Another fantastic post from Jay Parsons chocked full of research and insights!
We’ll add more new apartment supply in the first half of 2024 than we did in most FULL CALENDAR YEARS over the last three decades, and yet demand is (almost) keeping pace?
Across multiple data providers, there’s a similar story playing out: Supply is way up, but occupancy rates are stabilizing – reversing course from 2022-23, when occupancy was falling fast. RealPage shows occupancy up a hair (10 bps) year-to-date in 2024, while Yardi reported occupancy has held steady for three straight months.
The chart below shows YTD supply versus occupancy change by year over the last decade– and you can see a counterintuitive trend emerging in 2024, with occupancy going up DESPITE the supply surge. (Note that this isn’t perfect math given nuances of how these metrics are calculated, but is a directionally useful gauge.)
Four things appear to be happening:
1: There appears to be A LOT of well-qualified new demand entering the market.
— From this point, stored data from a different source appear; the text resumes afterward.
(** * nibabel.cifti2.cifti2: the CIFTI-2 header data model

    A shallow embedding of [src/nibabel/cifti2/cifti2.py].  Python objects are
    records, methods are functions that return a [result] (a value or the
    exception raised), mutating methods return the object after the call, and
    attribute values that Python leaves untyped range over [value]. *)

From Stdlib Require Import ZArith List String Ascii Bool Lia.
From Stdlib Require Import Floats.PrimFloat Floats.SpecFloat Floats.FloatOps.
From Stdlib Require Import DecimalString.
Import ListNotations.

#[local] Open Scope string_scope.
#[local] Open Scope Z_scope.

(** ** Python values

    The objects an untyped attribute or argument may hold: [None], an [int],
    a [float] (IEEE binary64) or a [str]. *)

Inductive value : Type :=
| VNone
| VInt (z : Z)
| VFloat (f : float)
| VStr (s : string).

(** ** Exceptions and results *)

Inductive exn : Type :=
| CIFTI2HeaderError (msg : string)
| ValueError (msg : string)
| TypeError (msg : string)
| KeyError (key : value)
| IndexError
| AttributeError (msg : string)
| OverflowError.

Inductive result (A : Type) : Type :=
| Ok (a : A)
| Raise (e : exn).

Arguments Ok {A} a.
Arguments Raise {A} e.

Definition bind {A B : Type} (r : result A) (k : A -> result B) : result B :=
  match r with
  | Ok a => k a
  | Raise e => Raise e
  end.

Notation "x <- r ;; k" := (bind r (fun x => k))
  (at level 61, r at next level, right associativity).

(** [try: r except ValueError: raise e'] *)
Definition except_ValueError {A : Type} (r : result A) (e' : exn) : result A :=
  match r with
  | Raise (ValueError _) => Raise e'
  | _ => r
  end.

Definition is_ok {A : Type} (r : result A) : bool :=
  match r with Ok _ => true | Raise _ => false end.

(** ** Python builtins *)

(** The interpreter's conversions between text and numbers, which are not
    part of the repository: [str] of a float, ['{:.10f}'.format], and the
    parsers behind [float(str)] and [int(str)] ([None] when they raise
    [ValueError]). *)
Record text_builtins : Type := {
  float_repr : float -> string;
  float_format_10f : float -> string;
  float_of_str : string -> option float;
  int_of_str : string -> option Z
}.

Definition str_int (z : Z) : string := NilZero.string_of_int (Z.to_int z).

Definition str (B : text_builtins) (v : value) : string :=
  match v with
  | VNone => "None"
  | VInt z => str_int z
  | VFloat f => float_repr B f
  | VStr s => s
  end.

(** [float(z)] for an int: the nearest binary64, [OverflowError] past the
    largest finite one. *)
Definition float_of_int (z : Z) : result float :=
  match binary_normalize prec emax z 0 false with
  | S754_infinity _ => Raise OverflowError
  | sf => Ok (SF2Prim sf)
  end.

Definition float_ (B : text_builtins) (v : value) : result float :=
  match v with
  | VNone => Raise (TypeError "float() argument must be a string or a number")
  | VInt z => float_of_int z
  | VFloat f => Ok f
  | VStr s =>
      match float_of_str B s with
      | Some f => Ok f
      | None => Raise (ValueError "could not convert string to float")
      end
  end.

(** [int(f)] for a float truncates towards zero. *)
Definition int_of_float (f : float) : result Z :=
  match Prim2SF f with
  | S754_zero _ => Ok 0
  | S754_infinity _ => Raise OverflowError
  | S754_nan => Raise (ValueError "cannot convert float NaN to integer")
  | S754_finite s m e =>
      let mag := if 0 <=? e then Z.shiftl (Zpos m) e else Z.shiftr (Zpos m) (- e) in
      Ok (if s then - mag else mag)
  end.

Definition int_ (B : text_builtins) (v : value) : result Z :=
  match v with
  | VNone => Raise (TypeError "int() argument must be a string or a number")
  | VInt z => Ok z
  | VFloat f => int_of_float f
  | VStr s =>
      match int_of_str B s with
      | Some z => Ok z
      | None => Raise (ValueError "invalid literal for int() with base 10")
      end
  end.

(** Python compares an int with a float, and two floats, by their exact
    numeric values: [exact] is that value, as an odd mantissa times a power
    of two. *)
Inductive exact : Type :=
| ENan
| EInf (neg : bool)
| EFin (m e : Z).

Fixpoint strip_zeros (p : positive) (e : Z) : positive * Z :=
  match p with
  | xO p' => strip_zeros p' (e + 1)
  | _ => (p, e)
  end.

Definition exact_fin (neg : bool) (m : positive) (e : Z) : exact :=
  let '(m', e') := strip_zeros m e in
  EFin (if neg then Zneg m' else Zpos m') e'.

Definition exact_of_int (z : Z) : exact :=
  match z with
  | Z0 => EFin 0 0
  | Zpos p => exact_fin false p 0
  | Zneg p => exact_fin true p 0
  end.

Definition exact_of_float (f : float) : exact :=
  match Prim2SF f with
  | S754_zero _ => EFin 0 0
  | S754_infinity s => EInf s
  | S754_nan => ENan
  | S754_finite s m e => exact_fin s m e
  end.

Definition exact_eqb (a b : exact) : bool :=
  match a, b with
  | EInf s, EInf s' => Bool.eqb s s'
  | EFin m e, EFin m' e' => (m =? m') && (e =? e')
  | _, _ => false
  end.

Definition number (v : value) : option exact :=
  match v with
  | VInt z => Some (exact_of_int z)
  | VFloat f => Some (exact_of_float f)
  | _ => None
  end.

(** [v == w] *)
Definition py_eq (v w : value) : bool :=
  match v, w with
  | VNone, VNone => true
  | VStr a, VStr b => (a =? b)%string
  | _, _ =>
      match number v, number w with
      | Some a, Some b => exact_eqb a b
      | _, _ => false
      end
  end.

Definition py_ne (v w : value) : bool := negb (py_eq v w).

(** ** Module-level helpers *)

Definition _float_01 (B : text_builtins) (val : value) : result float :=
  out <- float_ B val ;;
  if ((out <? 0) || (1 <? out))%float
  then Raise (ValueError "Float must be between 0 and 1 inclusive")
  else Ok out.

Definition is_upper (c : ascii) : bool :=
  let n := nat_of_ascii c in (65 <=? n)%nat && (n <=? 90)%nat.

Definition is_lower (c : ascii) : bool :=
  let n := nat_of_ascii c in (97 <=? n)%nat && (n <=? 122)%nat.

Definition is_digit (c : ascii) : bool :=
  let n := nat_of_ascii c in (48 <=? n)%nat && (n <=? 57)%nat.

Definition to_lower (c : ascii) : ascii :=
  if is_upper c then ascii_of_nat (nat_of_ascii c + 32) else c.

Definition to_upper (c : ascii) : ascii :=
  if is_lower c then ascii_of_nat (nat_of_ascii c - 32) else c.

Definition lower (s : string) : string :=
  string_of_list_ascii (map to_lower (list_ascii_of_string s)).

(** [str.capitalize()] *)
Definition capitalize (s : string) : string :=
  match s with
  | EmptyString => EmptyString
  | String c s' => String (to_upper c) (lower s')
  end.

(** [re.sub(r'([A-Z]+)([A-Z][a-z])', r'\1_\2', string)]: a run of two or more
    capitals followed by a lower-case letter gets an underscore before its
    last capital.  [run] holds the capitals read so far, last first. *)
Fixpoint sub_caps_word (run : list ascii) (s : list ascii) : list ascii :=
  match s with
  | [] => rev run
  | c :: s' =>
      if is_upper c then sub_caps_word (c :: run) s'
      else
        match run with
        | last :: prev :: before =>
            if is_lower c
            then rev (prev :: before) ++ "_"%char :: last :: c :: sub_caps_word [] s'
            else rev run ++ c :: sub_caps_word [] s'
        | _ => rev run ++ c :: sub_caps_word [] s'
        end
  end.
RealPage data shows new resident household incomes at record highs, while rent-to-income ratios (among new lease signers) retreat back toward pre-pandemic levels thanks to income growth outpacing new lease rent growth for 16 straight months. The demand appears to be coming from traditional apartment demographics (younger adults benefiting from above-average wage growth) – so it’d be unfair to give too much credit to the stalled for-sale housing market.
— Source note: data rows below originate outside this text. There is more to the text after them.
Lemma seek_restores_earlier_state_witness :
  reader.run (P := LP64) [reader.Next; reader.Next]
             (reader.mk "abcd"%string 1)
  = Done (reader.mk "abcd"%string 3) /\
  (reader.seek (reader.cursor (reader.mk "abcd"%string 1))
               (reader.mk "abcd"%string 3)
   = Done (reader.mk "abcd"%string 1)
   <-> reader.cursor (reader.mk "abcd"%string 1)
       < std_size (reader.source (reader.mk "abcd"%string 1))).
Proof.
  split; [reflexivity|].
  apply (@seek_restores_earlier_state LP64 string string_source
           (reader.mk "abcd"%string 1) [reader.Next; reader.Next]).
  reflexivity.
Defined.

(** X5: when [next] returns.  In every state a reader reaches from its
    construction, [next()] returns if and only if the element after the
    current one exists ([cursor() + 1 < length]), and then it has moved
    the cursor by exactly one, without wrapping and without touching the
    source. *)
Theorem next_returns_iff_successor_exists :
  forall (P : Platform) (Src : Type) (RS : ReaderSource Src)
         (src : Src) (cs : list reader.call) (r r' : reader.t Src),
    size_t.in_range (std_size src) ->
    reader.run cs (reader.ctor src) = Done r ->
    (reader.next r = Done r'
     <-> reader.cursor r + 1 < std_size src /\
         r' = reader.mk src (reader.cursor r + 1)).
Proof.
  intros P Src RS src cs r r' Hrange Hrun.
  assert (Hinv : reader.source r = src /\ reader.cursor r <= std_size src).
  { destruct cs as [|c cs].
    - injection Hrun as <-. split; [reflexivity | apply N.le_0_l].
    - apply run_done_bound in Hrun as [Hsrc Hlt]; [|discriminate].
      split; [exact Hsrc | apply N.lt_le_incl, Hlt]. }
  destruct Hinv as [Hsrc Hle]. unfold size_t.in_range in Hrange. split.
  - rewrite next_unfold.
    destruct (reader.is_end r) eqn:Hend; [discriminate|].
    apply is_end_false_iff in Hend. rewrite Hsrc in Hend.
    unfold size_t.add. rewrite wrap_small
      by (unfold size_t.in_range; lia).
    intros Hseek. apply seek_done_inv in Hseek as [Hlt ->].
    rewrite Hsrc in *. split; [exact Hlt | reflexivity].
  - intros [Hlt ->]. rewrite <- Hsrc. apply next_before_last.
    + rewrite Hsrc. exact Hrange.
    + rewrite Hsrc. exact Hlt.
Qed.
2: Renter turnover is slowing down, especially in newer/pricier apartments that had been bleeding renters to concession-heavy lease-ups. Class A retention rates fell below 50% for much of 2023, but have since inched upward a bit.
3: Apartment operators continue to focus on occupancy and retention over rents, and it’s working. (I wrote often about this as a theme going into 2024, and it’s playing out even better than I thought it would.) Rent growth remains muted (or even negative) across most large markets across the country. Year-over-year effective rent change for new leases has held flat at essentially 0% for 11 straight months. Renewal rent growth has normalized to sustainable levels in the low/mid single-digits across much of the country.
4: Supply is doing what supply is supposed to do. It’s putting downward pressure on rents amidst a high-demand environment… but that story will change as we get into 2025-26, as the recent plunge in new starts gives way to a plunge in completions.
Bottom line is that apartment demand appears to be tracking well above most expectations so far in 2024, and that’s especially good news for operators in high-supplied markets.

I wouldn’t take this to assume an immediate turnaround in rent growth yet, but it’s another encouraging indicator that the apartment market (and renters!) is proving to be more resilient than given credit for.